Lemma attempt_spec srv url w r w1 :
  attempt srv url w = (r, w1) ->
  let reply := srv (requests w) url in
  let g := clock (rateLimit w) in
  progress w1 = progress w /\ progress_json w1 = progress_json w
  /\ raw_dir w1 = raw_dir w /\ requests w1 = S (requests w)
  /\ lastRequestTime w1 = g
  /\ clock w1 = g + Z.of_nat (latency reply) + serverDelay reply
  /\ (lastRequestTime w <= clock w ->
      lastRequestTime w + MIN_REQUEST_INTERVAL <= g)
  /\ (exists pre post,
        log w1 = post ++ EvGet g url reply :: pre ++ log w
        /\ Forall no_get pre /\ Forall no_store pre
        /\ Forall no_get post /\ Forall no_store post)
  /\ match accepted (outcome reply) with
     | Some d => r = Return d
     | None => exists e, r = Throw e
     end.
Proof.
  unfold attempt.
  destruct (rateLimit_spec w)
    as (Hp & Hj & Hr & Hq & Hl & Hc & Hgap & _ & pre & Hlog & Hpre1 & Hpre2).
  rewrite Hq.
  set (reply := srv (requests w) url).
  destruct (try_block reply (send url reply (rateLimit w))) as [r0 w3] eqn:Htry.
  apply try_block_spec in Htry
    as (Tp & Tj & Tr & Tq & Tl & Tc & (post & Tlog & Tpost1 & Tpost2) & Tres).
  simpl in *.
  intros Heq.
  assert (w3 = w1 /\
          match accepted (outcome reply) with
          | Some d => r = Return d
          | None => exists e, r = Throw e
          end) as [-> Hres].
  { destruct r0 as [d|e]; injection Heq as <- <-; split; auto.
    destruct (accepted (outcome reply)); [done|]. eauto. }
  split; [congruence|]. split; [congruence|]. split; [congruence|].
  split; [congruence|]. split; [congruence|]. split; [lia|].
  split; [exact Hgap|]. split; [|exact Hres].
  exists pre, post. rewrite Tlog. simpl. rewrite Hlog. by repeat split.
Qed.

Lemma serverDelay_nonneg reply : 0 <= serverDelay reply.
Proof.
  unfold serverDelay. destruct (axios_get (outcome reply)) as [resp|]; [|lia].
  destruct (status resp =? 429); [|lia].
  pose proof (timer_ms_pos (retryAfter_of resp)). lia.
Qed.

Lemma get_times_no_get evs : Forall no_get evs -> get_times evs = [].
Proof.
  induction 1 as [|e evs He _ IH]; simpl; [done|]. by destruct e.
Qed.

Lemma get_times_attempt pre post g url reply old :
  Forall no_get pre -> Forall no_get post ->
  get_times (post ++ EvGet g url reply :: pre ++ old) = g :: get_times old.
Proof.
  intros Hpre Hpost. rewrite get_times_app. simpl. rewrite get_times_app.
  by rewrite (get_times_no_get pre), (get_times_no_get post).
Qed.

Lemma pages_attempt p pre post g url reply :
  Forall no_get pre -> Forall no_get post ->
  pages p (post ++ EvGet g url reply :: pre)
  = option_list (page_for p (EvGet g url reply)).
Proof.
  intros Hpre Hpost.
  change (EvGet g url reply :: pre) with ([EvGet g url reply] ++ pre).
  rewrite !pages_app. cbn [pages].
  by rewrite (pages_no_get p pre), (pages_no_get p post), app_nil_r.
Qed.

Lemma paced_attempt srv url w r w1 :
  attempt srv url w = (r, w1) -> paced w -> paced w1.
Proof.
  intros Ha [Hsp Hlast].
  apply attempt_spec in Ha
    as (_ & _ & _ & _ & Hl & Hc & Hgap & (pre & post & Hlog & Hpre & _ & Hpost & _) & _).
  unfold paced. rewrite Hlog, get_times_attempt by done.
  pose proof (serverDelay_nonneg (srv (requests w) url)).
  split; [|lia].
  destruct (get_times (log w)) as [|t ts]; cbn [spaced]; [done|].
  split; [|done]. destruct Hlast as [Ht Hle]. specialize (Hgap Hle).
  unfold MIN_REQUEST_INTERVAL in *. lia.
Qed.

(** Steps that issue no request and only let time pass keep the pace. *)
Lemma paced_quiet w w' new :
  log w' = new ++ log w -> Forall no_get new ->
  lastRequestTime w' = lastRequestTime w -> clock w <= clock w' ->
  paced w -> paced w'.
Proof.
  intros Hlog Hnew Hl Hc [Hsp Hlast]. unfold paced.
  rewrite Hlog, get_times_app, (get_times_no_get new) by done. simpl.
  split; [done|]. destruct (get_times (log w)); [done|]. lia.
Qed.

→ **Problem to solve**
Go through the material above and output exactly the lines from the one containing "unfold attempt." through the one containing "[congruence|]. split; [congruence|]. split; [congruence|].".

→ **Solution to the problem**
  unfold attempt.
  destruct (rateLimit_spec w)
    as (Hp & Hj & Hr & Hq & Hl & Hc & Hgap & _ & pre & Hlog & Hpre1 & Hpre2).
  rewrite Hq.
  set (reply := srv (requests w) url).
  destruct (try_block reply (send url reply (rateLimit w))) as [r0 w3] eqn:Htry.
  apply try_block_spec in Htry
    as (Tp & Tj & Tr & Tq & Tl & Tc & (post & Tlog & Tpost1 & Tpost2) & Tres).
  simpl in *.
  intros Heq.
  assert (w3 = w1 /\
          match accepted (outcome reply) with
          | Some d => r = Return d
          | None => exists e, r = Throw e
          end) as [-> Hres].
  { destruct r0 as [d|e]; injection Heq as <- <-; split; auto.
    destruct (accepted (outcome reply)); [done|]. eauto. }
  split; [congruence|]. split; [congruence|]. split; [congruence|].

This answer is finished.